Since 1967, the area of Givat Tzarfatit, French Hill, which connects Mount Scopus with the rest of Jerusalem has been thoroughly built up to provide Jewish contiguity, in an attempt to ensure that the city will never be re-divided.
I was on French Hill for Shabbat last week (it's also where I stayed during my first few days in Israel,) and had an hour or so before sunset to walk about and photograph the area. Unlike much of northern Jerusalem, which tends to be poorer and more religious, the neighborhood feels upper-middle class, and probably about half secular, with clean streets, cafes and coffee shops. It is surrounded on almost all sides by Arab neighborhoods, so the population on the streets is mixed.
Looking north towards Pisgat Ze'ev, and later Ramallah.
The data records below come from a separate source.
Lemma sync_rows_run ce state cols lf v t e rs σ :
  ∃ n : nat,
    (n ≤ length (event_vals e))%nat
    ∧ emitted (sync_rows ce state cols lf v t e rs σ)
      = record_of ce cols v t <$> take n (event_vals e)
    ∧ (final (sync_rows ce state cols lf v t e rs σ) = σ
       ∨ final (sync_rows ce state cols lf v t e rs σ)
         = log_file_written ce state lf σ)
    ∧ (∀ rs', outcome (sync_rows ce state cols lf v t e rs σ) = inr rs' →
         n = length (event_vals e) ∧ rs' = rs + Z.of_nat n)
    ∧ (∀ x, outcome (sync_rows ce state cols lf v t e rs σ) = inl x →
         x = ValueError).
Proof.
  destruct e as [nb pos|s tb ts rows|s tb ts rows|s tb ts rows]; simpl.
  - exists 0%nat. unfold emitted, final, outcome; simpl.
    split_and!; [lia|done|by left| |done]. intros ? [= <-]. lia.
  - destruct (rows_loop id (log_file_written ce state lf) ce cols v t
      (λ row rows_saved,
        rec ← row_to_singer_record ce v row cols t;
        yield rec;;
        write_bookmark state (tap_stream_id ce) "log_file" lf;;
        mret (rows_saved + 1))) with (rows := rows) (rs := rs) (σ := σ)
      as (n & H).
    + intros x rs0 σ0. rewrite run_bind, row_to_singer_record_run.
      unfold id. by destruct (decide _).
    + apply log_file_written_twice.
    + exists n. by rewrite list_fmap_id in H.
  - destruct (rows_loop after_values id ce cols v t
      (λ row rows_saved,
        rec ← row_to_singer_record ce v (after_values row) cols t;
        yield rec;;
        mret (rows_saved + 1))) with (rows := rows) (rs := rs) (σ := σ)
      as (n & Hn & Hout & Hfin & Hok & Herr).
    + intros x rs0 σ0. rewrite run_bind, row_to_singer_record_run.
by destruct (decide _).
    + done.
    + exists n. rewrite length_fmap, <- fmap_take.
      split_and!; [done|done| |done|done].
      left. by destruct Hfin.
  - destruct (rows_loop
      (λ row, <[SDC_DELETED_AT :=
                 replace_tzinfo (utcfromtimestamp ts) pytz_UTC]> row)
      id ce cols v t
      (λ row rows_saved,
        let event_ts := replace_tzinfo (utcfromtimestamp ts) pytz_UTC in
        let vals := <[SDC_DELETED_AT := event_ts]> row in
        rec ← row_to_singer_record ce v vals cols t;
        yield rec;;
        mret (rows_saved + 1))) with (rows := rows) (rs := rs) (σ := σ)
      as (n & Hn & Hout & Hfin & Hok & Herr).
    + intros x rs0 σ0. cbv zeta. rewrite run_bind, row_to_singer_record_run.
by destruct (decide _).
    + done.
    + exists n. rewrite length_fmap, <- fmap_take.
      split_and!; [done|done| |done|done].
      left. by destruct Hfin.
Qed.
(** * Team-Management: the data-access and aggregation core

    A shallow embedding of the handlers of the React pages that talk to the
    remote store (Supabase): the Projects page ([createTask],
    [updateTaskStatus]), the Todo page ([updateTaskStatus]), the Friends page
    ([fetchFriends], [sendFriendRequest], [removeFriend]), the Chat page
    ([markMessagesAsRead], [sendMessage]), the Activity page ([isUpcoming],
    [isOverdue], [formatDate]) and the auth context ([createProfile],
    [fetchUserProfile]).  The later sections add the rest of these pages
    (requests and search of the Friends page, [fetchMessages], [deleteTask]
    and the columns of the Todo page, projects, team messages and fetches of
    the Projects page, the tabs of the Activity page), the Notifications
    page, the skills of the Profile page and the dates of the Calendar page.

    Conventions.
    - JavaScript numbers are IEEE 754 binary64 values; where the source does
      arithmetic that can round ([Math.round((c / t) * 100)]) the embedding
      uses Rocq's primitive floats, which are the same binary64 values.
    - Timestamps are the integer millisecond counts of [Date.getTime()].
    - The remote store is a record of tables.  How it answers each request
      (served, or refused with an error object) is scripted by a list of
      replies carried in the world, so that every failure the client can
      observe is covered.  Uniqueness and check constraints of the migration
      are enforced by the insert operations, and the foreign keys of
      [projects], [tasks], [messages] and [notifications] by [insert_ref].
    - The migration enables row-level security on every table.  A request
      that is served acts on the rows its filters select that the policy of
      the table admits for the signed-in user.  The policy is written out
      ([select_as], [update_as], [delete_as]) where it can pass over a row
      the filters select: the deletes on [friendships] and [notifications],
      which have no policy FOR DELETE, the update of a project, which is
      its creator's, and the fetches of the tasks and the messages of a
      project.
    - [String.prototype.trim] is a parameter of the handlers that call it:
      what is proved of them holds of the function of the runtime.
    - A handler closes over the component state of the render that created
      it; [setX] calls write the next state and never change what the running
      handler reads. *)

From Stdlib Require Import ZArith List String Ascii Bool Lia Sorted.
From Stdlib Require Import Uint63 Floats.PrimFloat Floats.FloatOps Floats.SpecFloat.
Import ListNotations.

Local Open Scope Z_scope.
Local Open Scope string_scope.

(** ** The JavaScript runtime pieces the handlers use *)

Module Js.

(** [array.length] as a Number.  Array lengths are below [2^32], far inside
    the range where the conversion is exact. *)
Definition Number_of_nat (n : nat) : float :=
  PrimFloat.of_uint63 (Uint63.of_Z (Z.of_nat n)).

(** [Math.round]: the integer nearest to [x], ties towards +infinity.  The
    value of a finite float is [m * 2^e]; the rounding is done on that
    exact value.  Zero, NaN and the infinities are mapped to [0]: the one
    call site guards the division by [totalTasks > 0], so only finite
    values between 0 and 100 reach it. *)
Definition Math_round (x : float) : Z :=
  match Prim2SF x with
  | S754_finite s m e =>
      let num := if s then Z.neg m else Z.pos m in
      match e with
      | Z0 => num
      | Zpos p => num * 2 ^ Zpos p
      | Zneg p => (2 * num + 2 ^ Zpos p) / 2 ^ (Zpos p + 1)
      end
  | _ => 0
  end.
The two twenty-story twin towers built in the last couple of years represent a break with the six and seven story apartment blocks everywhere else on French Hill. Most people who live here hate them, but, being an engineer, I love anything big and man-made. They are also a good landmark when hiking. You can see these towers from photos on my previous posts from Beit El, Kochav Ya'akov/Tel Tzion, and Kever Shmuel, to name a few.Building of the storage and maintenance center for the Jerusalem Light Rail system, scheduled date of completion: June, 2004. Expected date of actual completion: 2009. Or perhaps 2011 or 2012.
Looking over the Arab village of Anata towards the Jordan Rift valley and the northern shores of the dead sea.
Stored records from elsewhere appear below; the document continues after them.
(** [step['content']]: the query text of an [interpret_query] step, or a
    knowledge dictionary, which may or may not have a ['relevant_facts']
    key. *)
Inductive content :=
  | ContentText (text : string)
  | ContentKnowledge (relevant_facts : option (list fact)).

Record reasoning_step := {
  step_type : string;
  step_content : content
}.

Section Estimate.
(** [np.mean], over a non-empty list of floats. *)
Variable np_mean : list float -> float.

(** [step['content'].get('relevant_facts', [])]: a [str] has no [get]. *)
Definition get_relevant_facts (c : content) : result (list fact) :=
  match c with
  | ContentKnowledge relevant_facts => Ok (default [] relevant_facts)
  | ContentText _ => Err AttributeError
  end.

Definition _estimate_uncertainty (step : reasoning_step) : result float :=
  if String.eqb (step_type step) "interpret_query" then
    Ok 0.1
  else if String.eqb (step_type step) "analyze_knowledge" then
    relevant_facts ← get_relevant_facts (step_content step);
    let knowledge_uncertainties := fact_uncertainty <$> relevant_facts in
    mret (match knowledge_uncertainties with
          | [] => 0.5
          | _ :: _ => np_mean knowledge_uncertainties
          end)
  else if String.eqb (step_type step) "synthesize_answer" then
    Ok 0.2
  else
    Ok 1.0.
End Estimate.

(** The body of the loop of [propagate_uncertainty]:
    [propagated_uncertainty *= (1 - step_uncertainty)]. *)
Definition accumulate (propagated_uncertainty step_uncertainty : float)
    : float :=
  propagated_uncertainty * (1 - step_uncertainty).

(** [propagate_uncertainty(self, reasoning_steps, uncertainties)]: the
    accumulator starts at [1.0], goes through the uncertainties in list
    order, and the result is [1 - accumulator]. *)
Definition propagate_uncertainty (reasoning_steps : list string)
    (uncertainties : list float) : float :=
  let propagated_uncertainty := fold_left accumulate uncertainties 1 in
  1 - propagated_uncertainty.

End Pipeline.

(** ** Attribution of the uncertainty to its sources *)

Module Attribution.
Local Open Scope float_scope.

(** An element of [detailed_steps]. *)
Record detailed_step := {
  type : string;
  result_text : string;
  uncertainty : float
}.

(** The builtin [sum]: left to right, from [0]. *)
Definition py_sum (values : list float) : float :=
  fold_left (fun acc v => acc + v) values 0.

(** [analyze_uncertainty_sources(self, detailed_steps)]. The [else] branch
    yields the integer [0], which is the float [0.0] in every comparison and
    sum. *)
Definition analyze_uncertainty_sources (detailed_steps : list detailed_step)
    : gmap string float :=
  let total_uncertainty := py_sum (uncertainty <$> detailed_steps) in
  fold_left
    (fun uncertainty_sources step =>
       let contribution :=
         if 0 <? total_uncertainty
         then uncertainty step / total_uncertainty
         else 0 in
       <[type step := contribution]> uncertainty_sources)
    detailed_steps ∅.

(** The uncertainty of the last step of a given type, if there is one. *)
Definition last_of_type (t : string) (detailed_steps : list detailed_step)
    : option float :=
  uncertainty <$>
    last (filter (fun step => type step = t) detailed_steps).

End Attribution.

(** ** The graph-backed [reason] and the placeholder block *)

Module Engine.
Local Open Scope float_scope.

(** [self.driver]: [session.run(cypher, **params)] yields records. *)
Record driver := {
  session_run : string -> list (string * pyval) -> list pyval
}.

(** The attributes set by [__init__]; [driver] and [llm] start as [None]. *)
Record engine := {
  config : pyval;
  engine_driver : option driver;
  causal_edges : gmap (string * string) Causal.CausalEdge;
  llm : option (string -> list Beam.entity -> result float)
}.

Definition self_object : pyval :=
  PObject "UncertaintyAwareReasoningEngine" [].

Definition cypher_at_time : string :=
  "CALL db.index.fulltext.queryNodes(nodeContent, $query) ... WHERE v.timestamp <= $timestamp ... LIMIT $k".
Definition cypher_latest : string :=
  "CALL db.index.fulltext.queryNodes(nodeContent, $query) ... LIMIT $k".

(** [RetrievalResult(id=record["id"], ...)] *)
Definition retrieval_result (record : pyval) : result pyval :=
  id ← get_item "id" record;
  content ← get_item "content" record;
  score ← get_item "score" record;
  uncertainty ← get_item "uncertainty" record;
  timestamp ← get_item "timestamp" record;
  version ← get_item "version" record;
  mret (PObject "RetrievalResult"
          [("id", id); ("content", content); ("score", score);
           ("uncertainty", uncertainty); ("timestamp", timestamp);
           ("version", version)]).

(** [reason(self, query, retrieved_info, activated_knowledge)]. *)
Definition reason (self : engine) (query : string)
    (retrieved_info : list pyval) (activated_knowledge : list (string * pyval))
    : result pyval :=
  let scope :=
    [("self", self_object); ("query", PStr query);
     ("retrieved_info", PList retrieved_info);
     ("activated_knowledge", PDict activated_knowledge)] ++ module_globals in
  session ← from_option AttributeError (engine_driver self);
  timestamp ← load_name scope "timestamp";
  records ←
    (if truthy timestamp then
       query' ← load_name scope "query";
       timestamp' ← load_name scope "timestamp";
       k ← load_name scope "k";
       mret (session_run session cypher_at_time
               [("query", query'); ("timestamp", timestamp'); ("k", k)])
     else
       query' ← load_name scope "query";
       k ← load_name scope "k";
       mret (session_run session cypher_latest
               [("query", query'); ("k", k)]));
  PList <$> mapM retrieval_result records.

Definition as_list (v : pyval) : result (list pyval) :=
  match v with
  | PList items => Ok items
  | _ => Err TypeError
  end.

Definition dict_keys (v : pyval) : result (list pyval) :=
  match v with
  | PDict items => Ok (PStr ∘ fst <$> items)
  | _ => Err AttributeError
  end.

(** [get_neighbors(self, entity)]: after [pass], the body goes on with the
    construction of the placeholder result. *)
Definition get_neighbors (self : engine) (entity : pyval) : result pyval :=
  let scope := [("self", self_object); ("entity", entity)] ++ module_globals in
  query ← load_name scope "query";
  retrieved_info ← load_name scope "retrieved_info";
  top ← slice_to 3 <$> as_list retrieved_info;
  supporting_evidence ← mapM (get_attr "content") top;
  activated_knowledge ← load_name scope "activated_knowledge";
  keys ← dict_keys activated_knowledge;
  let reasoning_result :=
    PDict [("query", query);
           ("conclusion", PStr "This is a placeholder conclusion.");
           ("confidence", PFloat 0.8);
           ("uncertainty", PFloat 0.2);
           ("supporting_evidence", PList supporting_evidence);
           ("activated_concepts", PList (slice_to 5 keys))] in
  mret reasoning_result.

End Engine.

(** ** The scenario of the specification's beam-search example *)

Module Scenario.
Local Open Scope float_scope.

(** Initial entities [X] and [Y]; every node has the neighbours [A] and [B];
    the four two-node paths score 0.9, 0.8, 0.7 and 0.6. *)
Definition get_initial_entities (query : string)
    : result (list Beam.entity) :=
  Ok ["X"; "Y"].

Definition get_neighbors (v : pyval) : result (list Beam.entity) :=
  Ok ["A"; "B"].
A similar shot. The Arabs named the town Anata after the ancient Jewish city of the same name on the same location, as is mentioned in Tanach as the city where Yermiyahu Hanavi (Jeremiah the Prophet) was born.
There's a small park and a glen of pine trees (do pine trees come in glens or groves?) on the summit of French Hill. Being at such an altitude, French Hill has its own micro-climate, often receiving snow when the rest of Jerusalem stays dry (or at least snowless.)
Looking East, past Issawayah (Arab) and Ma'aleh Adumim (Jewish) in the midground.
A walk in the park.
Looking East towards Jordan. Issawiyah in the foreground, Maaleh Adumim in the background.
Issawiyah in the foreground, with a close-up of Maaleh Adumim, with the dead sea, and later the hills of Jordan, in the background.
Looking from French Hill towards Mount Scopus. Strangely, French Hill, merely a "Hill" is taller than Mount Scopus, a "Mount."
The Hebrew University of Jerusalem, Mount Scopus campus.
Hadassah Hospital, Mount Scopus.
Walking back downhill I passed the only major shul (synagogue) on French Hill. The building on the left is the Sephardi shul, on the right is the Ashkenazi shul, and they're linked by a symbolic little bridge. There was actually much resistance from the neighborhood committee to get the shul built, amidst concern that this would transform the largely secular neighborhood in to a nest of religious fanatics. But the conflict was mostly worked out, and today it's a mixed religious/secular neighborhood.
The double shul on French Hill.
Speaking of which, the sun was awfully low in the sky, and people were looking at me funny with my digital camera. With the city-wide shabbat air-raid siren going off, it was time to turn off the digital camera and get ready.